- Opening Delimiter -

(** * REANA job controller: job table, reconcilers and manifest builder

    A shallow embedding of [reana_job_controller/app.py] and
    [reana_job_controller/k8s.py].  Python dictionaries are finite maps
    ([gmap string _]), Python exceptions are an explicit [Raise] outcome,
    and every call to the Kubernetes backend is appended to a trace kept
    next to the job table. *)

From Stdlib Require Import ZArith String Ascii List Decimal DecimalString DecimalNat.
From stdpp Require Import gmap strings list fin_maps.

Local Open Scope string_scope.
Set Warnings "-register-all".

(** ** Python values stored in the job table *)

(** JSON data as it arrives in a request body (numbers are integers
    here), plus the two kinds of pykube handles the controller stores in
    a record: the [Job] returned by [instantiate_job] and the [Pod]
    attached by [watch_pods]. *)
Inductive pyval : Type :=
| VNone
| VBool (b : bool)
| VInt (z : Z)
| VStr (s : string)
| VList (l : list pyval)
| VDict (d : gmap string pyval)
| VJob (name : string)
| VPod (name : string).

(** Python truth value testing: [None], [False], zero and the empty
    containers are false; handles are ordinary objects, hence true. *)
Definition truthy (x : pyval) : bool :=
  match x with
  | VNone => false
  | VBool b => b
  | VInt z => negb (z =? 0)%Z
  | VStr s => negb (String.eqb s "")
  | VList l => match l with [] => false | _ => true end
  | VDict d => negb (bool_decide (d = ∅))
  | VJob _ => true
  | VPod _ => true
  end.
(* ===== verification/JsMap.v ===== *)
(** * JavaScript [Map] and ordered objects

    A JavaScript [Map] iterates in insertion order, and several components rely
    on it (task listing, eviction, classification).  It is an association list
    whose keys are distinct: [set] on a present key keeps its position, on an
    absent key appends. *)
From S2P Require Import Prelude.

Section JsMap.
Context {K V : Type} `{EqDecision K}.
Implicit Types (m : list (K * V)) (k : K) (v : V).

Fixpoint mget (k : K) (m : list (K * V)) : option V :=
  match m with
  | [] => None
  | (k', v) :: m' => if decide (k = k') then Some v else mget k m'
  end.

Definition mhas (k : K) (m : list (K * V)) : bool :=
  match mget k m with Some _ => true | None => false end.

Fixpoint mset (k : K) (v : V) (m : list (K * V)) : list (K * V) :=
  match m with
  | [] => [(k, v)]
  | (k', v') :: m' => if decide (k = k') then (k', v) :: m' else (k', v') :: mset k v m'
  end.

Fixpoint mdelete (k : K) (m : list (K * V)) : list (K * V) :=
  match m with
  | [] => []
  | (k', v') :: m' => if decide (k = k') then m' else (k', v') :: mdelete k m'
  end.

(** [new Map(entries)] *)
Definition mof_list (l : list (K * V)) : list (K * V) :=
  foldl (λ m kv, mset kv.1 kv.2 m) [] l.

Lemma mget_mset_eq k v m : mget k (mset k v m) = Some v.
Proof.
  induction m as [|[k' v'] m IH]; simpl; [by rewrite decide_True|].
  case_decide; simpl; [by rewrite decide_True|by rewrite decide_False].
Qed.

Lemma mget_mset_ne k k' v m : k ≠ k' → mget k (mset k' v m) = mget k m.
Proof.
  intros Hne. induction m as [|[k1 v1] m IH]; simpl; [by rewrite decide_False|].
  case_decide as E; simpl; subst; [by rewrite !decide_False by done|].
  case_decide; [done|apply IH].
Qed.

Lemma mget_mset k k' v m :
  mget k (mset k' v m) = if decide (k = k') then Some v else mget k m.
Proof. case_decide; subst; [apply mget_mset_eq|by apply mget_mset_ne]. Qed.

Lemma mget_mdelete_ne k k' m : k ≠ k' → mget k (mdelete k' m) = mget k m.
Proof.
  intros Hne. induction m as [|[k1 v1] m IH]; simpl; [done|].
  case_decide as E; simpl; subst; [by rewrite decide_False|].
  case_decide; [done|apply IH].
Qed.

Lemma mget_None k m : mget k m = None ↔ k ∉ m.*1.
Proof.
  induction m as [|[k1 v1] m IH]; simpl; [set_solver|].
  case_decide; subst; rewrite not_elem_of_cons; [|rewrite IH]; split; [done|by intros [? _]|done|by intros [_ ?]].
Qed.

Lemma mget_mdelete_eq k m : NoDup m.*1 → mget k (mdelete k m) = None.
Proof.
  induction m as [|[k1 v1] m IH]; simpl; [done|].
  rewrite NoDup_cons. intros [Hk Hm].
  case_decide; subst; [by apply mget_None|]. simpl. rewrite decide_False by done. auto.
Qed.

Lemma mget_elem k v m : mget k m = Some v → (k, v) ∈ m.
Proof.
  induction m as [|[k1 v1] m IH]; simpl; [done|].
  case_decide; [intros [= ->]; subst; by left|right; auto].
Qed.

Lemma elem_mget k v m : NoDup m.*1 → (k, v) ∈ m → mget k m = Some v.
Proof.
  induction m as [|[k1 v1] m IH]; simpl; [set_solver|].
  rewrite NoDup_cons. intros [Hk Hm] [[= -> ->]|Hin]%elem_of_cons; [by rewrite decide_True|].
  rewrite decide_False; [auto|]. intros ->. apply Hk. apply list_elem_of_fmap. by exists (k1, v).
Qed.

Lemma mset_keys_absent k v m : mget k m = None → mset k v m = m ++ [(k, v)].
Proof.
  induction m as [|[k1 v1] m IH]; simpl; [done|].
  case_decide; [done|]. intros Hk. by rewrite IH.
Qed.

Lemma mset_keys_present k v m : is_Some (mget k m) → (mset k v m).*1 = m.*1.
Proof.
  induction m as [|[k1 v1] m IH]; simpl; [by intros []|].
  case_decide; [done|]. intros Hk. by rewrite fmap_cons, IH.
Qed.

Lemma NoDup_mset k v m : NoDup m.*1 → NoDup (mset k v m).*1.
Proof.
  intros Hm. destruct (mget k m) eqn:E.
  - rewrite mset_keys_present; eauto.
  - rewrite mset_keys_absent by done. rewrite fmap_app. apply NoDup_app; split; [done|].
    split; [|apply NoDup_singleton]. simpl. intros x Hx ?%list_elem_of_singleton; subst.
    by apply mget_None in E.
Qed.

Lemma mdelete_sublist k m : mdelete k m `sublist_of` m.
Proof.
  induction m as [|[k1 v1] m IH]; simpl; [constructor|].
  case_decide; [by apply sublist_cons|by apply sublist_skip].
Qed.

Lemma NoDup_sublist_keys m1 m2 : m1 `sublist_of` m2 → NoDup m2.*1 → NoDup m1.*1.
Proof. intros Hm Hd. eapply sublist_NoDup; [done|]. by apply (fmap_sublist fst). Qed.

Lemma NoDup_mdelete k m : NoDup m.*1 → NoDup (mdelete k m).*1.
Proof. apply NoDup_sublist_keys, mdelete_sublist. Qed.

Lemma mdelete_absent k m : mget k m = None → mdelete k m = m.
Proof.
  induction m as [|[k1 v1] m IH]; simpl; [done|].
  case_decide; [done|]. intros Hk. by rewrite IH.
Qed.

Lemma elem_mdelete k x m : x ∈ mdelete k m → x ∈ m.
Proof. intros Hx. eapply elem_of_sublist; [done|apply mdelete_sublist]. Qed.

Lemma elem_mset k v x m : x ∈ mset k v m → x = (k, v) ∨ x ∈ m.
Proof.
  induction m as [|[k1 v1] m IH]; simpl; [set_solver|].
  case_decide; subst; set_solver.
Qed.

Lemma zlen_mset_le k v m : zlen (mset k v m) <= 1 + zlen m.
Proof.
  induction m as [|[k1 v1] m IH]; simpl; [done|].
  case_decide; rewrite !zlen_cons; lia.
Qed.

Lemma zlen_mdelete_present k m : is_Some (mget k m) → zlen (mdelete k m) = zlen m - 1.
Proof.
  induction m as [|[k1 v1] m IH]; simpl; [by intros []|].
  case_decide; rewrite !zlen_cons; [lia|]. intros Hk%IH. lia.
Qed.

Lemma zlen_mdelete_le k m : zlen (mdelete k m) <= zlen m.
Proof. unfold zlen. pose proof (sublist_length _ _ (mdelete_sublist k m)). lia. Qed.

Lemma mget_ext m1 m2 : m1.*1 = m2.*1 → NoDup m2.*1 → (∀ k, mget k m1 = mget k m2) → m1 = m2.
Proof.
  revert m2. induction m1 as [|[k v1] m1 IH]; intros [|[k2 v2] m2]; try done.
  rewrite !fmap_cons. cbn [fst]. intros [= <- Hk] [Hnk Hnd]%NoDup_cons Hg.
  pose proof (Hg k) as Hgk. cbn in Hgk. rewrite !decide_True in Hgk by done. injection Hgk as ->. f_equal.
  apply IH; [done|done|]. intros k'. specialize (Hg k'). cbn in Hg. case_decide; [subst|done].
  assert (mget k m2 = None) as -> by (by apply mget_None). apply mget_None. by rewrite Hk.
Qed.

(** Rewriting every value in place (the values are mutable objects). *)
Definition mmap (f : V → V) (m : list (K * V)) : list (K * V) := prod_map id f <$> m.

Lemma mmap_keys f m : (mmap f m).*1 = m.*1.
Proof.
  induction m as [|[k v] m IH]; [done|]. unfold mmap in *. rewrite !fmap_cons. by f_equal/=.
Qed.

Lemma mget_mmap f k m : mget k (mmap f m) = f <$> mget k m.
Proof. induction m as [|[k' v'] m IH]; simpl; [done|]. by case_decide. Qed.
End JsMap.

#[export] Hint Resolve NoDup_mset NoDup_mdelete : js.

- Closing Delimiter -

Please copy exactly the lines from the first line of the records above through the line containing "negb (z =? 0)%Z", including both, and nothing more.

(** * REANA job controller: job table, reconcilers and manifest builder

    A shallow embedding of [reana_job_controller/app.py] and
    [reana_job_controller/k8s.py].  Python dictionaries are finite maps
    ([gmap string _]), Python exceptions are an explicit [Raise] outcome,
    and every call to the Kubernetes backend is appended to a trace kept
    next to the job table. *)

From Stdlib Require Import ZArith String Ascii List Decimal DecimalString DecimalNat.
From stdpp Require Import gmap strings list fin_maps.

Local Open Scope string_scope.
Set Warnings "-register-all".

(** ** Python values stored in the job table *)

(** JSON data as it arrives in a request body (numbers are integers
    here), plus the two kinds of pykube handles the controller stores in
    a record: the [Job] returned by [instantiate_job] and the [Pod]
    attached by [watch_pods]. *)
Inductive pyval : Type :=
| VNone
| VBool (b : bool)
| VInt (z : Z)
| VStr (s : string)
| VList (l : list pyval)
| VDict (d : gmap string pyval)
| VJob (name : string)
| VPod (name : string).

(** Python truth value testing: [None], [False], zero and the empty
    containers are false; handles are ordinary objects, hence true. *)
Definition truthy (x : pyval) : bool :=
  match x with
  | VNone => false
  | VBool b => b
  | VInt z => negb (z =? 0)%Z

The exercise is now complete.